» **EXERCISE DIRECTIONS**: Beginning with the opening line, restate the following material exactly, up through the line that contains "ou_status : string;".
**** GIVEN DATA
(* ===== verification/Tools.v ===== *)
(** Operations and tool calls of an Attempt (adapters/persistence-sqlite/src/
    store.ts): idempotent claims bound to a payload hash, compare-and-set
    updates, and the guard against repeated tool calls. *)
From S2P Require Import Prelude Json Attempt ExecDb.
Local Open Scope tx_scope.

Section tools.
Context `{Platform}.

(** * Payload hashes *)

Definition by_locale (a b : string * json) : Prop := Is_true (localeLe a.1 b.1).

#[local] Instance by_locale_dec a b : Decision (by_locale a b).
Proof. unfold by_locale. apply _. Defined.

Fixpoint canonicalize (value : json) : json :=
  match value with
  | JArr l => JArr (map canonicalize l)
  | JObj fs => JObj (merge_sort by_locale (map (fun kv => (kv.1, canonicalize kv.2)) fs))
  | _ => value
  end.

Definition canonicalHash (payload : json) : string := sha256 (stringify (canonicalize payload)).

(** * Operations *)

(** What [claimOperation] returns: the receipt, and whether this call made it. *)
Definition claimOperation (id runId : string) (attempt : Z) (operationType : string) (payload : json) (timestamp : Z)
    : tx Db (OperationRow * bool) :=
  let payloadHash := canonicalHash payload in
  let* d := gets (fun d => d) in
  let fresh_row :=
    {| o_runId := runId; o_attempt := attempt; o_operationType := operationType; o_payloadHash := payloadHash;
       o_payload := payload; o_status := "running"; o_stage := "executing"; o_effects := []; o_result := None;
       o_error := ""; o_createdAt := timestamp; o_updatedAt := timestamp; o_completedAt := None |} in
  let inserted := bool_decide (operations d !! id = None) in
  do* (if inserted then
         do* require (bool_decide (is_Some (runs d !! runId))) (SqliteError "operations.run_id") in
         modify (set_operations (insert id fresh_row))
       else mret tt) in
  let receipt := default fresh_row (operations d !! id) in
  do* require (String.eqb (o_operationType receipt) operationType && String.eqb (o_payloadHash receipt) payloadHash
               && String.eqb (o_runId receipt) runId)
    (Error "Operation ID already exists with a different payload or scope") in
  mret (receipt, inserted).

Record OperationUpdate := {
  ou_status : string; ou_stage : option string; ou_effects : option (list json); ou_result : option json;
  ou_error : option string; ou_expectedStatuses : option (list string);
}.

Definition terminal_operation (status : string) : bool :=
  includes status ["succeeded"; "failed"; "cancelled"; "outcome_unknown"].

Definition operation_to (o : OperationRow) (u : OperationUpdate) (timestamp : Z) : OperationRow :=
  {| o_runId := o_runId o; o_attempt := o_attempt o; o_operationType := o_operationType o;
     o_payloadHash := o_payloadHash o; o_payload := o_payload o; o_status := ou_status u;
     o_stage := default (o_stage o) (ou_stage u); o_effects := default (o_effects o) (ou_effects u);
     o_result := match ou_result u with Some r => Some r | None => o_result o end;
     o_error := default (o_error o) (ou_error u); o_createdAt := o_createdAt o; o_updatedAt := timestamp;
     o_completedAt := if terminal_operation (ou_status u) then Some timestamp else None |}.

Definition updateOperation (id : string) (u : OperationUpdate) (timestamp : Z) : tx Db OperationRow :=
  let* d := gets (fun d => d) in
  let* current := present (operations d !! id) (Error ("Unknown operation " +:+ id)) in
  let expected := default (if terminal_operation (ou_status u) then ["running"%string] else [o_status current])
    (ou_expectedStatuses u) in
  do* require (includes (o_status current) expected)
    (Error ("Operation " +:+ id +:+ " cannot transition from " +:+ o_status current +:+ " to " +:+ ou_status u)) in
  do* modify (set_operations (insert id (operation_to current u timestamp))) in
  mret (operation_to current u timestamp).

(** * Tool calls *)

Record ToolGuard := { tg_blocked : bool; tg_reason : string }.

(** How many items at the head of the list satisfy [p]. *)
Fixpoint leading {A} (p : A -> bool) (l : list A) : nat :=
  match l with
  | [] => 0
  | x :: l' => if p x then S (leading p l') else 0
  end.

(** The finished calls of the run, newest first. *)
Definition recent_calls (runId : string) (d : Db) : list ToolAttemptRow :=
  take 50 (merge_sort (fun a b => Is_true (ta_id b <=? ta_id a)%Z)
    (List.filter (fun t => negb (bool_decide (ta_status t = TS_running)))
      (map snd (List.filter (fun kt => String.eqb kt.1.1.1 runId) (map_to_list (tool_attempts d)))))).

Definition guard_calls (recent : list ToolAttemptRow) (toolName argsHash : string) : ToolGuard :=
  let same t := String.eqb (ta_toolName t) toolName && String.eqb (ta_argsHash t) argsHash in
  let failed t := bool_decide (ta_status t = TS_failed) in
  let sameArgs := leading same recent in
  let sameArgsFailures := leading (fun t => same t && failed t) recent in
  let sameToolFailures := leading (fun t => String.eqb (ta_toolName t) toolName && failed t) recent in
  if Nat.leb 5 sameArgs then
    {| tg_blocked := true;
       tg_reason := "Tool " +:+ toolName +:+ " repeated the same arguments " +:+ pretty sameArgs +:+ " times" |}
  else if String.eqb toolName "bash" && Nat.leb 1 sameArgsFailures then
    {| tg_blocked := true;
       tg_reason := "Bash already failed or timed out with identical arguments. Inspect its durable output and change the command, timeout, or stage instead of repeating it." |}
  else if Nat.leb 3 sameArgsFailures then
    {| tg_blocked := true;
       tg_reason := "Tool " +:+ toolName +:+ " failed with the same arguments " +:+ pretty sameArgsFailures +:+ " times" |}
  else if Nat.leb 6 sameToolFailures then
    {| tg_blocked := true;
       tg_reason := "Tool " +:+ toolName +:+ " failed consecutively " +:+ pretty sameToolFailures +:+ " times" |}
  else {| tg_blocked := false; tg_reason := "" |}.

Definition evaluateToolGuard (runId toolName argsHash : string) (d : Db) : ToolGuard :=
  guard_calls (recent_calls runId d) toolName argsHash.

(** The next AUTOINCREMENT key: rows of the table are never deleted. *)
Definition next_tool_id (d : Db) : Z :=
  (map_fold (fun _ t acc => Z.max (ta_id t) acc) 0 (tool_attempts d) + 1)%Z.

Record ToolReceipt := { tc_argsHash : string; tc_created : bool; tc_status : ToolAttemptStatus; tc_guard : ToolGuard }.

Definition recordToolAttempt (runId : string) (attempt : Z) (toolCallId toolName : string) (args : json) (timestamp : Z)
    : tx Db ToolReceipt :=
  let argsHash := canonicalHash args in
  let key := (runId, attempt, toolCallId) in
  let* d := gets (fun d => d) in
  let fresh_row :=
    {| ta_id := next_tool_id d; ta_toolName := toolName; ta_argsHash := argsHash; ta_status := TS_running;
       ta_error := ""; ta_createdAt := timestamp; ta_completedAt := None |} in
  let inserted := bool_decide (tool_attempts d !! key = None) in
  do* (if inserted then
         do* require (bool_decide (is_Some (runs d !! runId))) (SqliteError "tool_attempts.run_id") in
         modify (set_tool_attempts (insert key fresh_row))
       else mret tt) in
  let row := default fresh_row (tool_attempts d !! key) in
  do* require (String.eqb (ta_toolName row) toolName && String.eqb (ta_argsHash row) argsHash)
    (Error ("Tool attempt " +:+ toolCallId +:+ " already exists with different content")) in
  let* guard := gets (evaluateToolGuard runId toolName argsHash) in
  mret {| tc_argsHash := argsHash; tc_created := inserted; tc_status := ta_status row; tc_guard := guard |}.

Definition tool_completed (t : ToolAttemptRow) (success : bool) (error : string) (timestamp : Z) : ToolAttemptRow :=
  {| ta_id := ta_id t; ta_toolName := ta_toolName t; ta_argsHash := ta_argsHash t;
     ta_status := if success then TS_succeeded else TS_failed; ta_error := error; ta_createdAt := ta_createdAt t;
     ta_completedAt := Some timestamp |}.

Definition completeToolAttempt (runId : string) (attempt : Z) (toolCallId : string) (success : bool) (error : string)
    (timestamp : Z) : tx Db bool :=
  let key := (runId, attempt, toolCallId) in
  let* m := gets tool_attempts in
  match m !! key with
  | Some t =>
      if bool_decide (ta_status t = TS_running) then
        do* modify (set_tool_attempts (insert key (tool_completed t success error timestamp))) in mret true
      else mret false
  | None => mret false
  end.

End tools.

(** * The guard *)

Lemma leading_spec {A} (p : A -> bool) n l :
  n <= leading p l <-> n <= length l /\ Forall (fun x => p x = true) (take n l).
Proof.
  revert n. induction l as [|x l IH]; intros [|n]; cbn.
  - split; [by constructor|lia].
  - split; [lia|intros [? _]; lia].
  - split; [intros; split; [lia|constructor]|intros; lia].
  - destruct (p x) eqn:E; rewrite ?Forall_cons.
    + rewrite <- !Nat.succ_le_mono, IH. intuition.
    + split; [lia|]. intros [_ [? _]]. congruence.
Qed.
********
» **ANSWER TO THIS PROBLEM**:
(* ===== verification/Tools.v ===== *)
(** Operations and tool calls of an Attempt (adapters/persistence-sqlite/src/
    store.ts): idempotent claims bound to a payload hash, compare-and-set
    updates, and the guard against repeated tool calls. *)
From S2P Require Import Prelude Json Attempt ExecDb.
Local Open Scope tx_scope.

Section tools.
Context `{Platform}.

(** * Payload hashes *)

Definition by_locale (a b : string * json) : Prop := Is_true (localeLe a.1 b.1).

#[local] Instance by_locale_dec a b : Decision (by_locale a b).
Proof. unfold by_locale. apply _. Defined.

Fixpoint canonicalize (value : json) : json :=
  match value with
  | JArr l => JArr (map canonicalize l)
  | JObj fs => JObj (merge_sort by_locale (map (fun kv => (kv.1, canonicalize kv.2)) fs))
  | _ => value
  end.

Definition canonicalHash (payload : json) : string := sha256 (stringify (canonicalize payload)).

(** * Operations *)

(** What [claimOperation] returns: the receipt, and whether this call made it. *)
Definition claimOperation (id runId : string) (attempt : Z) (operationType : string) (payload : json) (timestamp : Z)
    : tx Db (OperationRow * bool) :=
  let payloadHash := canonicalHash payload in
  let* d := gets (fun d => d) in
  let fresh_row :=
    {| o_runId := runId; o_attempt := attempt; o_operationType := operationType; o_payloadHash := payloadHash;
       o_payload := payload; o_status := "running"; o_stage := "executing"; o_effects := []; o_result := None;
       o_error := ""; o_createdAt := timestamp; o_updatedAt := timestamp; o_completedAt := None |} in
  let inserted := bool_decide (operations d !! id = None) in
  do* (if inserted then
         do* require (bool_decide (is_Some (runs d !! runId))) (SqliteError "operations.run_id") in
         modify (set_operations (insert id fresh_row))
       else mret tt) in
  let receipt := default fresh_row (operations d !! id) in
  do* require (String.eqb (o_operationType receipt) operationType && String.eqb (o_payloadHash receipt) payloadHash
               && String.eqb (o_runId receipt) runId)
    (Error "Operation ID already exists with a different payload or scope") in
  mret (receipt, inserted).

Record OperationUpdate := {
  ou_status : string; ou_stage : option string; ou_effects : option (list json); ou_result : option json;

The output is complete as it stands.